::: Data records :::
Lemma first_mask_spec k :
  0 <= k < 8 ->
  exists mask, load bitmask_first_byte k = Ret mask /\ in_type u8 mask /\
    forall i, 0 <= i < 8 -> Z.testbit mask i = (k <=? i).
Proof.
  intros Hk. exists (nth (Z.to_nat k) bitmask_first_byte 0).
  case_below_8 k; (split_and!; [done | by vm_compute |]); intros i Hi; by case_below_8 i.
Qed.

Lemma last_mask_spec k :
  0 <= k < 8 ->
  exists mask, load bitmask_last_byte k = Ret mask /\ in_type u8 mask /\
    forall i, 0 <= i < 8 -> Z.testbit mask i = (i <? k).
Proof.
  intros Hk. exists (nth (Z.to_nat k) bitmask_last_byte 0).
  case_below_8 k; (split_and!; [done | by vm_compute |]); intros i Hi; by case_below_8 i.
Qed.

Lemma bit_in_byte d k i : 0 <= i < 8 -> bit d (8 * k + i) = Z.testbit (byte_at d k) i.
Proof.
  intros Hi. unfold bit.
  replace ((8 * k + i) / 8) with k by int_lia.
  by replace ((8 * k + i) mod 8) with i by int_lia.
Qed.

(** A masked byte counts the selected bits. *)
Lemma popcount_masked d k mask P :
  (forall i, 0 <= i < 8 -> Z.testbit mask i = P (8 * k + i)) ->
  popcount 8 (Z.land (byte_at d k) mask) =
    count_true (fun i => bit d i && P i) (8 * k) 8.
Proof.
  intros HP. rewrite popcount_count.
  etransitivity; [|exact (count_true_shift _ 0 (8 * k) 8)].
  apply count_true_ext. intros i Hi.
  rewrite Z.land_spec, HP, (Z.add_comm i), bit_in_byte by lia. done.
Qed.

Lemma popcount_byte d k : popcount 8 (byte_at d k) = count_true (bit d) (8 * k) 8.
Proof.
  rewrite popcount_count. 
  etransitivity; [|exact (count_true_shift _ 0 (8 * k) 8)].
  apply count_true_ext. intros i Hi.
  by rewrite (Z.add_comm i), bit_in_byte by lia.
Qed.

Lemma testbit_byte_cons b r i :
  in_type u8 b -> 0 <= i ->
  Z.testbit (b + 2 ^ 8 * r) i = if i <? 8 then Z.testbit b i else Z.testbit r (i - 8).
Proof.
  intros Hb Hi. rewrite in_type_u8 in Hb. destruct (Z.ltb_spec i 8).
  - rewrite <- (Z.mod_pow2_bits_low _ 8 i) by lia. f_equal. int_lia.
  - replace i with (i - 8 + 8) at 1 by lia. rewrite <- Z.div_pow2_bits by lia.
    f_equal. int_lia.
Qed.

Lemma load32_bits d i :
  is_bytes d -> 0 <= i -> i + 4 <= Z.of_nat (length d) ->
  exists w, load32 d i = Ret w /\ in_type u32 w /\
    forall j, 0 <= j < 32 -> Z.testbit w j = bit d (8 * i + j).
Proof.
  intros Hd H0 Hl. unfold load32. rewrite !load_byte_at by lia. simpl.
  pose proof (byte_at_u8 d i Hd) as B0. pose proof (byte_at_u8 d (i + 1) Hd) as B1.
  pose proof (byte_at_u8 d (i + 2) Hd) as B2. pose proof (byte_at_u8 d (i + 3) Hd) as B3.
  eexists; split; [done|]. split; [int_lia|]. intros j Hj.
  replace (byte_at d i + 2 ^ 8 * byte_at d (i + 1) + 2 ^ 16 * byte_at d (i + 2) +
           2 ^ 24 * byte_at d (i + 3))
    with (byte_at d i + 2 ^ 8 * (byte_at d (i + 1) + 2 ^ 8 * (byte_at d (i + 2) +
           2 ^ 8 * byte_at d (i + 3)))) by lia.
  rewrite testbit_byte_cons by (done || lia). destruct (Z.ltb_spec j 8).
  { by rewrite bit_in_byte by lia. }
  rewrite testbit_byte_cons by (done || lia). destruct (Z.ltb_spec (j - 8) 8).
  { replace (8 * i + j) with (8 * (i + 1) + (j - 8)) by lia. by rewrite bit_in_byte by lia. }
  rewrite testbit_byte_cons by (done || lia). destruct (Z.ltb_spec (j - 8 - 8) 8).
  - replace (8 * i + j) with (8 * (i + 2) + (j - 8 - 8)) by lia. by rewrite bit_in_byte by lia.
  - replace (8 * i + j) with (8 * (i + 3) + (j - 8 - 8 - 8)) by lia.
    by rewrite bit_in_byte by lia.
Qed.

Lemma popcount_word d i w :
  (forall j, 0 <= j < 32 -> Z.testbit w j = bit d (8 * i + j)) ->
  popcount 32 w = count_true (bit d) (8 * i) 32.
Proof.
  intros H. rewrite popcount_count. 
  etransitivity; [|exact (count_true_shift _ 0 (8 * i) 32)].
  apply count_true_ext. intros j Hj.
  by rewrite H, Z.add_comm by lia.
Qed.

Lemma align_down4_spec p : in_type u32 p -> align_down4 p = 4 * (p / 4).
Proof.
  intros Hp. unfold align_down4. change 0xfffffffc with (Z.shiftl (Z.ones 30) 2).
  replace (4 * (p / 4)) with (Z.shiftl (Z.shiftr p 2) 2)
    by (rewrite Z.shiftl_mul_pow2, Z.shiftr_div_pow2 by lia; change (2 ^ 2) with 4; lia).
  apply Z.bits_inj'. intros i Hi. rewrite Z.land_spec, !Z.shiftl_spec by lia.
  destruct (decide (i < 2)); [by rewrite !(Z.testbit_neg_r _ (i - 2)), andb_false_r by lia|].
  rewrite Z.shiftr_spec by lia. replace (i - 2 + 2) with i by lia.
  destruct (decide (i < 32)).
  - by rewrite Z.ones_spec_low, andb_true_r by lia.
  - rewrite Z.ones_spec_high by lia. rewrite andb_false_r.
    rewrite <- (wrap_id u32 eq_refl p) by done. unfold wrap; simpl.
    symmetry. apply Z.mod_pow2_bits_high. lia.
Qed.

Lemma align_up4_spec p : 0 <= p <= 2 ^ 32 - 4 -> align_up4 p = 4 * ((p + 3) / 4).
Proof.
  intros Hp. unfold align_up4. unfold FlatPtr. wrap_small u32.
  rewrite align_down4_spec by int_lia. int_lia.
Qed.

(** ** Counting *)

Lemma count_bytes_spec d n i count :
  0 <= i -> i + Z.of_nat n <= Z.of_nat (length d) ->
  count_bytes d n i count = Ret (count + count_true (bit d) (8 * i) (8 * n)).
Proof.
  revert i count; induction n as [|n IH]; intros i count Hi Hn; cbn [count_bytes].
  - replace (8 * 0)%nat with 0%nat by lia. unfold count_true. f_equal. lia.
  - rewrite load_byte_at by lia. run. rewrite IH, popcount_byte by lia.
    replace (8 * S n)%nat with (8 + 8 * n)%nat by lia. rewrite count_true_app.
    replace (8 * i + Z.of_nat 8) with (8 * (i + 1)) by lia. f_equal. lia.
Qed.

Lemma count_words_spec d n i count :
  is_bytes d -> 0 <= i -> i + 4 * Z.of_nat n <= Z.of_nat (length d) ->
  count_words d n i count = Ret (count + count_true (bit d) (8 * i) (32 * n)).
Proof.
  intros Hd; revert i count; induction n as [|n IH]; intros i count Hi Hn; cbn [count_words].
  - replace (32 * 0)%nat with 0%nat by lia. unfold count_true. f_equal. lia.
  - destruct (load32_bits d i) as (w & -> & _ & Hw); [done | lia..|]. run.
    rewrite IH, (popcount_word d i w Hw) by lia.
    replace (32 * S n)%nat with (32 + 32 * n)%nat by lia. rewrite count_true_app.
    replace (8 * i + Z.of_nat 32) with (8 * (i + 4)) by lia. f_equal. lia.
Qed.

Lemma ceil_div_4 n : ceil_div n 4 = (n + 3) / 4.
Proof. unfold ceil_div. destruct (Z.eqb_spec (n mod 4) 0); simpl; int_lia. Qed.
:::
::: Data records :::
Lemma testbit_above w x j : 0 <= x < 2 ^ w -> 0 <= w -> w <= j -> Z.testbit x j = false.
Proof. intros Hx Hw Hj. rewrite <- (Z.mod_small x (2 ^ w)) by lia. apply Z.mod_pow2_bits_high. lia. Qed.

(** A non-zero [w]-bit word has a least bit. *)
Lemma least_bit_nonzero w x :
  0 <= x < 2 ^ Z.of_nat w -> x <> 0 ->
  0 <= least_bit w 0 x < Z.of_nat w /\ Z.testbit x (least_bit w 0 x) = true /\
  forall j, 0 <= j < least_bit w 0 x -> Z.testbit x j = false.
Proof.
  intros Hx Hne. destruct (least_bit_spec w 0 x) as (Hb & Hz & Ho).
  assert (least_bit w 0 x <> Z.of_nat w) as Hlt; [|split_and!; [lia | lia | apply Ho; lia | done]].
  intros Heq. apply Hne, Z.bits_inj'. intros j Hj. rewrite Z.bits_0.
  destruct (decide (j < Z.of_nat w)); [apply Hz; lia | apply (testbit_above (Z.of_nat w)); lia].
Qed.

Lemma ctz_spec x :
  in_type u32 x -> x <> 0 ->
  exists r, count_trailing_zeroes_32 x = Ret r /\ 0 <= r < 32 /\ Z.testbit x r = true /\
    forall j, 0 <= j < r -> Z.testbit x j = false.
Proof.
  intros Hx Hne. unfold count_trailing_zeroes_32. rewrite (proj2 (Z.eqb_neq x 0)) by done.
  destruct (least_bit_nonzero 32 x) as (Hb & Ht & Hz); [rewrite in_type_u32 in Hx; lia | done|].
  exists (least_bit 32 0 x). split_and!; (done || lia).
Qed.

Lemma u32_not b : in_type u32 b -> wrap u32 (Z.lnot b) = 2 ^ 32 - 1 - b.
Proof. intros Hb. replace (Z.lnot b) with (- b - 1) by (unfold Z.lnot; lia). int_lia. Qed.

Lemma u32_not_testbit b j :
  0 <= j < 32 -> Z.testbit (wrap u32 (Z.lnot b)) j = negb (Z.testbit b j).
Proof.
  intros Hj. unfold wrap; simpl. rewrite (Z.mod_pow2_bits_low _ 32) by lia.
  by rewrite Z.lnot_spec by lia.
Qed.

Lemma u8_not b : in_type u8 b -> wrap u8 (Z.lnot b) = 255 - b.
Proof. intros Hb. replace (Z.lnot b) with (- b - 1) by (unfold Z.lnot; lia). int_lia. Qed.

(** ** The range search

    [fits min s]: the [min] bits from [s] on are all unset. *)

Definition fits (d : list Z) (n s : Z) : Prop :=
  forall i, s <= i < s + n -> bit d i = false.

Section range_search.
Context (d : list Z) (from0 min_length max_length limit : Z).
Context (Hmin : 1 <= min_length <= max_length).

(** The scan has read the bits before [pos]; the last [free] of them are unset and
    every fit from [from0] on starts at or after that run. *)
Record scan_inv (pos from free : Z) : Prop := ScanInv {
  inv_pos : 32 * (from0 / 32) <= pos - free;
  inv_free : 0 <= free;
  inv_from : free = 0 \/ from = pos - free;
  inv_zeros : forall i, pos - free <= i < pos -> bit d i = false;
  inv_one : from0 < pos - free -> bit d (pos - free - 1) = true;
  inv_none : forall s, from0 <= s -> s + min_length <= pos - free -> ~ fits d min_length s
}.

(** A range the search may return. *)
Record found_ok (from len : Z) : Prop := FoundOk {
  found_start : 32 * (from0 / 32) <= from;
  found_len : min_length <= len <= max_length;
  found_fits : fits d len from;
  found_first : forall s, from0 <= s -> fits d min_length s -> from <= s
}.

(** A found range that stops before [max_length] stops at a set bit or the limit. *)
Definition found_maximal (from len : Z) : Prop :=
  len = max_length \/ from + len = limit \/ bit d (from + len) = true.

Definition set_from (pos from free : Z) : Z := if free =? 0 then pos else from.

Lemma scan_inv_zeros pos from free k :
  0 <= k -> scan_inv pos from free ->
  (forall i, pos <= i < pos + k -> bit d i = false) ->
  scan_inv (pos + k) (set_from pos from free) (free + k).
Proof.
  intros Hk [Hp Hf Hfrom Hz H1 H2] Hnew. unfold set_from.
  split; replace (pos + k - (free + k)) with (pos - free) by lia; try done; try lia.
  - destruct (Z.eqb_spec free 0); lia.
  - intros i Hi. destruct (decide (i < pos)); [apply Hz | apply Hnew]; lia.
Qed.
:::
▶ **Problem description**
Out of the data above, give again only the lines starting at the one holding "Lemma first_mask_spec k" and ending at the one holding "- rewrite <- (Z.mod_pow2_bits_low", unchanged.

▶ **Final answer**
Lemma first_mask_spec k :
  0 <= k < 8 ->
  exists mask, load bitmask_first_byte k = Ret mask /\ in_type u8 mask /\
    forall i, 0 <= i < 8 -> Z.testbit mask i = (k <=? i).
Proof.
  intros Hk. exists (nth (Z.to_nat k) bitmask_first_byte 0).
  case_below_8 k; (split_and!; [done | by vm_compute |]); intros i Hi; by case_below_8 i.
Qed.

Lemma last_mask_spec k :
  0 <= k < 8 ->
  exists mask, load bitmask_last_byte k = Ret mask /\ in_type u8 mask /\
    forall i, 0 <= i < 8 -> Z.testbit mask i = (i <? k).
Proof.
  intros Hk. exists (nth (Z.to_nat k) bitmask_last_byte 0).
  case_below_8 k; (split_and!; [done | by vm_compute |]); intros i Hi; by case_below_8 i.
Qed.

Lemma bit_in_byte d k i : 0 <= i < 8 -> bit d (8 * k + i) = Z.testbit (byte_at d k) i.
Proof.
  intros Hi. unfold bit.
  replace ((8 * k + i) / 8) with k by int_lia.
  by replace ((8 * k + i) mod 8) with i by int_lia.
Qed.

(** A masked byte counts the selected bits. *)
Lemma popcount_masked d k mask P :
  (forall i, 0 <= i < 8 -> Z.testbit mask i = P (8 * k + i)) ->
  popcount 8 (Z.land (byte_at d k) mask) =
    count_true (fun i => bit d i && P i) (8 * k) 8.
Proof.
  intros HP. rewrite popcount_count.
  etransitivity; [|exact (count_true_shift _ 0 (8 * k) 8)].
  apply count_true_ext. intros i Hi.
  rewrite Z.land_spec, HP, (Z.add_comm i), bit_in_byte by lia. done.
Qed.

Lemma popcount_byte d k : popcount 8 (byte_at d k) = count_true (bit d) (8 * k) 8.
Proof.
  rewrite popcount_count. 
  etransitivity; [|exact (count_true_shift _ 0 (8 * k) 8)].
  apply count_true_ext. intros i Hi.
  by rewrite (Z.add_comm i), bit_in_byte by lia.
Qed.

Lemma testbit_byte_cons b r i :
  in_type u8 b -> 0 <= i ->
  Z.testbit (b + 2 ^ 8 * r) i = if i <? 8 then Z.testbit b i else Z.testbit r (i - 8).
Proof.
  intros Hb Hi. rewrite in_type_u8 in Hb. destruct (Z.ltb_spec i 8).
  - rewrite <- (Z.mod_pow2_bits_low _ 8 i) by lia. f_equal. int_lia.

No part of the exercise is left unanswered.